The objective of this study was to estimate background rates of selected thromboembolic and coagulation disorders in Ontario, Canada.
Population-based retrospective observational study using linked health administrative databases. Records of hospitalisations and emergency department visits were searched to identify cases using International Statistical Classification of Diseases and Related Health Problems, 10th Revision, Canada diagnostic codes.
All Ontario residents.
Primary outcome measures
Incidence rates of ischaemic stroke, intracerebral haemorrhage, subarachnoid haemorrhage, deep vein thrombosis, pulmonary embolism, idiopathic thrombocytopaenia, disseminated intravascular coagulation and cerebral venous thrombosis during five prepandemic years (2015–2019) and 2020.
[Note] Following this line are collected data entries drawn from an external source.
Fixpoint trimEnd (s : string) : string :=
  match s with
  | EmptyString => EmptyString
  | String c s' =>
      match trimEnd s' with
      | EmptyString => if isWhiteSpace c then EmptyString
                       else String c EmptyString
      | t => String c t
      end
  end.

(** [s.trim()] *)
Definition trim (s : string) : string := trimEnd (trimStart s).

(** The seven characters above, one by one. *)
Definition IsSpace (c : ascii) : Prop :=
  In c ["009"; "010"; "011"; "012"; "013"; " "; "160"]%char.

(** A text of white space only (the empty text included). *)
Definition Blank (s : string) : Prop := Spec.All IsSpace s.

End JSText.

(** ** components/QueryInterface.tsx: [validateQuestion] and [handleSubmit] *)

Module QueryForm.

(** [confidence] and [metadata] are dropped: the handlers pass them on
    without reading them. *)
Record QueryResult := {
  answer : string;
  context : list string
}.

Definition validateQuestion (text : string) : option string :=
  if negb (JS.truthy (JSText.trim text)) then
    Some QueryInterface.ERROR_MESSAGES.EMPTY_QUESTION
  else if (500 <? String.length text)%nat then
    Some QueryInterface.ERROR_MESSAGES.TOO_LONG
  else None.

Record State := {
  question : string;
  isLoading : bool;
  result : option QueryResult;
  error : string;
  loadingMessage : string
}.

Definition initialState : State :=
  {| question := EmptyString; isLoading := false; result := None;
     error := EmptyString; loadingMessage := EmptyString |}.

Definition setQuestion (q : string) (s : State) : State :=
  {| question := q; isLoading := isLoading s; result := result s;
     error := error s; loadingMessage := loadingMessage s |}.

Definition setIsLoading (b : bool) (s : State) : State :=
  {| question := question s; isLoading := b; result := result s;
     error := error s; loadingMessage := loadingMessage s |}.

Definition setResult (r : option QueryResult) (s : State) : State :=
  {| question := question s; isLoading := isLoading s; result := r;
     error := error s; loadingMessage := loadingMessage s |}.

Definition setError (e : string) (s : State) : State :=
  {| question := question s; isLoading := isLoading s; result := result s;
     error := e; loadingMessage := loadingMessage s |}.

Definition setLoadingMessage (m : string) (s : State) : State :=
  {| question := question s; isLoading := isLoading s; result := result s;
     error := error s; loadingMessage := m |}.

(** The component with its property [documentId], the request it waits
    for, and the questions it has sent. *)
Record Form := {
  documentId : string;
  state : State;
  awaiting : bool;
  asked : list (string * string)
}.

Definition mounted (id : string) : Form :=
  {| documentId := id; state := initialState; awaiting := false;
     asked := [] |}.

Definition update (f : State -> State) (k : Form) : Form :=
  {| documentId := documentId k; state := f (state k);
     awaiting := awaiting k; asked := asked k |}.

(** [handleSubmit] up to [await askQuestion(...)]. *)
Definition handleSubmit (k : Form) : Form :=
  match validateQuestion (question (state k)) with
  | Some validationError => update (setError validationError) k
  | None =>
      let k1 :=
        update (setLoadingMessage "Processing your question...")
          (update (setResult None)
            (update (setError EmptyString)
              (update (setIsLoading true) k))) in
      {| documentId := documentId k1; state := state k1; awaiting := true;
         asked := asked k1 ++ [(question (state k), documentId k)] |}
  end.

(** The [finally] block. *)
Definition finally (k : Form) : Form :=
  {| documentId := documentId k;
     state := setLoadingMessage EmptyString (setIsLoading false (state k));
     awaiting := false; asked := asked k |}.

Definition ask_resolved (r : QueryResult) (k : Form) : Form :=
  finally (update (setResult (Some r)) k).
The average annual population was 14 million with 51% female. The mean annual rates per 100 000 population during 2015–2019 were 127.1 (95% CI 126.2 to 127.9) for ischaemic stroke, 22.0 (95% CI 21.6 to 22.3) for intracerebral haemorrhage, 9.4 (95% CI 9.2 to 9.7) for subarachnoid haemorrhage, 86.8 (95% CI 86.1 to 87.5) for deep vein thrombosis, 63.7 (95% CI 63.1 to 64.3) for pulmonary embolism, 6.1 (95% CI 5.9 to 6.3) for idiopathic thrombocytopaenia, 1.6 (95% CI 1.5 to 1.7) for disseminated intravascular coagulation, and 1.5 (95% CI 1.4 to 1.6) for cerebral venous thrombosis. Rates were lower in 2020 than during the prepandemic years for ischaemic stroke, deep vein thrombosis and idiopathic thrombocytopaenia. Rates were generally consistent over time, except for pulmonary embolism, which increased from 57.1 to 68.5 per 100 000 between 2015 and 2019. Rates were higher for females than males for subarachnoid haemorrhage, pulmonary embolism and cerebral venous thrombosis, and vice versa for ischaemic stroke and intracerebral haemorrhage. Rates increased with age for most of these conditions, but idiopathic thrombocytopaenia demonstrated a bimodal distribution with incidence peaks at 0–19 years and ≥60 years.
Our estimated background rates help contextualise observed events of these potential adverse events of special interest and to detect potential safety signals related to COVID-19 vaccines.